Well, PS1 helped usher in a new licensing & distribution model more beneficial for third-parties, but the N64 made analog controls a mainstream standard and also pushed 4-player local multiplayer.
So if you separate the console from the games, just speaking of the consoles themselves, the N64 was more innovative. But in terms of the software library that would eventually come about, especially in terms of game originality (not necessarily if the game revolutionized huge parts of the industry), then IMO the PS1 takes that easily.
Like right now I'm playing Moon RPG Remix (yes, the abandoned translation. Pretty much fully translated for the most part tho); you won't really find anything with that type of originality on the N64. PS1 is also where genres like survival-horror and JRPGs saw their biggest innovations in.
So for strictly the hardware itself, it's N64. For the games, it's PS1.
Err, I think you got it wrong. Its quite the opposite, playstation haves way more games, but the amount of good ones it's actually lower than the N64's.

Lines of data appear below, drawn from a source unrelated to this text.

(** * bump::NotificationCenter: registry and dispatch of notification observers

    A shallow embedding of [include/bump/NotificationCenter.h] and
    [src/bump/NotificationCenter.cpp].  The C++ program mutates a process-wide
    singleton, calls owner-supplied callbacks and throws exceptions, so every
    method is a computation over an explicit machine state that may end in a
    thrown exception (a state-and-exception monad, where the state reached
    so far survives a throw, as it does in C++).

    Modelling conventions:
    - [std::vector<Observer*>] is a [list Observer]; each element stands for
      one distinct heap-allocated observer object owned by the center;
    - [void*] owner pointers are addresses ([Z]), compared with [==];
    - [unsigned int] is a [Z] reduced modulo [2^32] where the code computes;
    - [boost::any] is a runtime type tag with the held object;
    - owner callbacks act on an abstract [World], may throw, and do not
      re-enter the notification center (they have no access to it);
    - the formatting helpers of [bump::String] ([arg], [join]) live in
      [bump/String.h], which is not part of the sources at hand: they are
      taken as an interface; [bump::NotificationError]
      ([bump/NotificationError.h]) is an exception that carries its
      message. *)

From Stdlib Require Import List String Ascii ZArith Lia Bool.
From Stdlib Require Import DecimalString.
Import ListNotations.

#[local] Open Scope string_scope.
#[local] Open Scope list_scope.

(** ** Collaborators *)

(** [bump::String]'s formatting members used by the notification center. *)
Class StringOps : Type := {
  (** [String(fmt).arg(a)] *)
  arg : string -> string -> string;
  (** [String(fmt).arg(n, s)] with an [unsigned int] and a string *)
  arg2 : string -> Z -> string -> string;
  (** [String::join(list, separator)] *)
  join : list string -> string -> string
}.

(** [void*] *)
Definition pointer : Type := Z.

(** [std::type_info] of the value held by a [boost::any]. *)
Inductive type_info : Type :=
| typeid (class_id : nat)
| pointer_to (pointee : type_info).

Fixpoint type_info_eqb (a b : type_info) : bool :=
  match a, b with
  | typeid x, typeid y => Nat.eqb x y
  | pointer_to x, pointer_to y => type_info_eqb x y
  | _, _ => false
  end.

(** [boost::any]: the dynamic type of the content and the content. *)
Record any : Type := { any_type : type_info; any_content : Z }.

(** What the modelled code can throw.  [NotificationError] carries its
    message; [BUMP_LOCATION] is dropped. *)
Inductive exception : Type :=
| bad_any_cast
| bad_function_call
| NotificationError (msg : string)
| user_exception (what : string).

Inductive outcome (A : Type) : Type :=
| Return (a : A)
| Throw (e : exception).
Arguments Return {A} a.
Arguments Throw {A} e.

(** [unsigned int] arithmetic. *)
Definition UINT_MODULUS : Z := 2 ^ 32.

Definition uint (n : Z) : Z := (n mod UINT_MODULUS)%Z.

(** [std::vector::empty] and [std::vector::size]. *)
Definition empty {A : Type} (v : list A) : bool :=
  match v with
  | [] => true
  | _ :: _ => false
  end.

Definition size {A : Type} (v : list A) : Z := Z.of_nat (List.length v).

(** The double quote character, for the message formats. *)
Definition dquote : string := String (ascii_of_nat 34) EmptyString.

Section Bump.

Context {World : Type} {string_ops : StringOps}.

(** A bound member function: it runs on the owner's world and may throw. *)
Definition callback : Type := World -> World * option exception.

(** ** Observer hierarchy *)

Inductive ObserverType : Type := KEY_OBSERVER | OBJECT_OBSERVER.

(** The dynamic class of an observer with the members the subclass adds.
    An empty [boost::function] is [None]. *)
Inductive ObserverClass : Type :=
| IsKeyObserver (_functionPointer : callback)
| IsObjectObserver (T2 : type_info)
    (_functionPointerWithObject : option (Z -> callback))
    (_functionPointerWithPointer : option (Z -> callback)).

Record Observer : Type := {
  _observer : pointer;
  _notificationName : string;
  _observerType : ObserverType;
  dynamic_class : ObserverClass
}.

(** [KeyObserver<T>::KeyObserver(observer, functionPointer, notificationName)] *)
Definition KeyObserver (observer : pointer) (functionPointer : callback)
    (notificationName : string) : Observer :=
  {| _observer := observer;
     _notificationName := notificationName;
     _observerType := KEY_OBSERVER;
     dynamic_class := IsKeyObserver functionPointer |}.

(** [ObjectObserver<T1,T2>::ObjectObserver(T1*, void (T1::* )(T2), name)] *)
Definition ObjectObserver_value (observer : pointer) (T2 : type_info)
    (functionPointer : Z -> callback) (notificationName : string) : Observer :=
  {| _observer := observer;
     _notificationName := notificationName;
     _observerType := OBJECT_OBSERVER;
     dynamic_class := IsObjectObserver T2 (Some functionPointer) None |}.

(** [ObjectObserver(T1*, void (T1::* )(const T2&), name)] *)
Definition ObjectObserver_const_reference (observer : pointer) (T2 : type_info)
    (functionPointer : Z -> callback) (notificationName : string) : Observer :=
  {| _observer := observer;
     _notificationName := notificationName;
     _observerType := OBJECT_OBSERVER;
     dynamic_class := IsObjectObserver T2 (Some functionPointer) None |}.

(** [ObjectObserver(T1*, void (T1::* )(T2* ), name)] *)
Definition ObjectObserver_pointer (observer : pointer) (T2 : type_info)
    (functionPointer : Z -> callback) (notificationName : string) : Observer :=
  {| _observer := observer;
     _notificationName := notificationName;
     _observerType := OBJECT_OBSERVER;
     dynamic_class := IsObjectObserver T2 None (Some functionPointer) |}.

(** [ObjectObserver(T1*, void (T1::* )(const T2* ), name)] *)
Definition ObjectObserver_const_pointer (observer : pointer) (T2 : type_info)
    (functionPointer : Z -> callback) (notificationName : string) : Observer :=
  {| _observer := observer;
     _notificationName := notificationName;
     _observerType := OBJECT_OBSERVER;
     dynamic_class := IsObjectObserver T2 None (Some functionPointer) |}.

(** ** Machine state and the method monad *)

Record NotificationCenter : Type := {
  _keyObservers : list Observer;
  _objectObservers : list Observer
}.

(** What the program does that a caller can observe besides the world:
    a virtual [notify] was entered, a bound function pointer was called
    (with its argument, if it takes one), an observer was deleted. *)
Inductive event : Type :=
| Notified (o : Observer)
| Called (o : Observer) (argument : option Z)
| Deleted (o : Observer).

Record Machine : Type := {
  center : NotificationCenter;
  world : World;
  trace : list event
}.

Definition M (A : Type) : Type := Machine -> Machine * outcome A.

Definition ret {A : Type} (a : A) : M A := fun m => (m, Return a).

Definition throw {A : Type} (e : exception) : M A := fun m => (m, Throw e).

Definition bind {A B : Type} (c : M A) (k : A -> M B) : M B :=
  fun m =>
    match c m with
    | (m', Return a) => k a m'
    | (m', Throw e) => (m', Throw e)
    end.

Notation "x <- c1 ;; c2" := (bind c1 (fun x => c2))
  (at level 61, c1 at next level, right associativity).
Notation "c1 ;; c2" := (bind c1 (fun _ => c2))
  (at level 61, right associativity).

(** [try { body } catch (const boost::bad_any_cast&) { handler }] *)
Definition try_catch_bad_any_cast {A : Type} (body handler : M A) : M A :=
  fun m =>
    match body m with
    | (m', Throw bad_any_cast) => handler m'
    | r => r
    end.

Definition log (e : event) : M unit :=
  fun m =>
    ({| center := center m; world := world m; trace := trace m ++ [e] |},
     Return tt).

(** Running a bound function on the world. *)
Definition run (f : callback) : M unit :=
  fun m =>
    let (w, thrown) := f (world m) in
    ({| center := center m; world := w; trace := trace m |},
     match thrown with
     | None => Return tt
     | Some e => Throw e
     end).

(** [boost::function::operator()]: an empty function throws
    [boost::bad_function_call]. *)
Definition call_function (this : Observer) (f : option (Z -> callback))
    (argument : Z) : M unit :=
  match f with
  | Some g => log (Called this (Some argument)) ;; run (g argument)
  | None => throw bad_function_call
  end.

(** [boost::any_cast<T>(object)] *)
Definition any_cast (T : type_info) (object : any) : M Z :=
  if type_info_eqb (any_type object) T
  then ret (any_content object)
  else throw bad_any_cast.

(** [BOOST_FOREACH(x, container) body], with the local variables the body
    updates passed along. *)
Fixpoint BOOST_FOREACH {A L : Type} (container : list A)
    (body : A -> L -> M L) (locals : L) : M L :=
  match container with
  | [] => ret locals
  | x :: rest => locals' <- body x locals ;; BOOST_FOREACH rest body locals'
  end.

(** ** Observer methods *)

Definition notificationName (this : Observer) : string :=
  _notificationName this.

Definition observerType (this : Observer) : ObserverType :=
  _observerType this.

(** [Observer::containsObserver]: [observer == _observer]. *)
Definition Observer_containsObserver (this : Observer) (observer : pointer)
    : bool :=
  Z.eqb observer (_observer this).

(** [virtual void notify()]: [KeyObserver] calls its function pointer, the
    base class does nothing. *)
Definition notify (this : Observer) : M unit :=
  log (Notified this) ;;
  match dynamic_class this with
  | IsKeyObserver _functionPointer =>
      log (Called this None) ;; run _functionPointer
  | IsObjectObserver _ _ _ => ret tt
  end.

Definition invalid_type_format : string :=
  ("Notification object for " ++ dquote ++ "%1" ++ dquote
     ++ " has invalid type for bound callback.")%string.

(** [virtual void notify(const boost::any& object)]: [ObjectObserver]
    casts the object and calls the function pointer that is set, turning a
    [bad_any_cast] into a [NotificationError]; the base class does nothing. *)
Definition notify_object (this : Observer) (object : any) : M unit :=
  log (Notified this) ;;
  match dynamic_class this with
  | IsKeyObserver _ => ret tt
  | IsObjectObserver T2 _functionPointerWithObject _functionPointerWithPointer =>
      try_catch_bad_any_cast
        (match _functionPointerWithObject with
         | Some _ =>
             castObject <- any_cast T2 object ;;
             call_function this _functionPointerWithObject castObject
         | None =>
             castObject <- any_cast (pointer_to T2) object ;;
             call_function this _functionPointerWithPointer castObject
         end)
        (throw (NotificationError
                  (arg invalid_type_format (_notificationName this))))
  end.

No it's not; N64 definitely has more of the absolute industry-defining standouts (Mario 64 and Ocarina of Time, primarily; also arguably Smash Bros. and Mario Kart 64), but there's no way in hell it has more "good" games than the PS1 or even the Saturn, statistically speaking.
Both of those other systems have so many more games that, going by statistical averages, they're bound to have more games of quality on them than the N64. It's like how the MegaDrive may have some great JRPGs, but the SFC simply has a lot more of them due to having so many more in general, so it's bound to have more good JRPGs than MegaDrive.
You could tally up game count averages for any given score bracket and perhaps outside of the very top of those score brackets, PS1 (and to a lesser extent, Saturn) are going to outdo the N64 in terms of number of games in those brackets. In some cases, vastly so.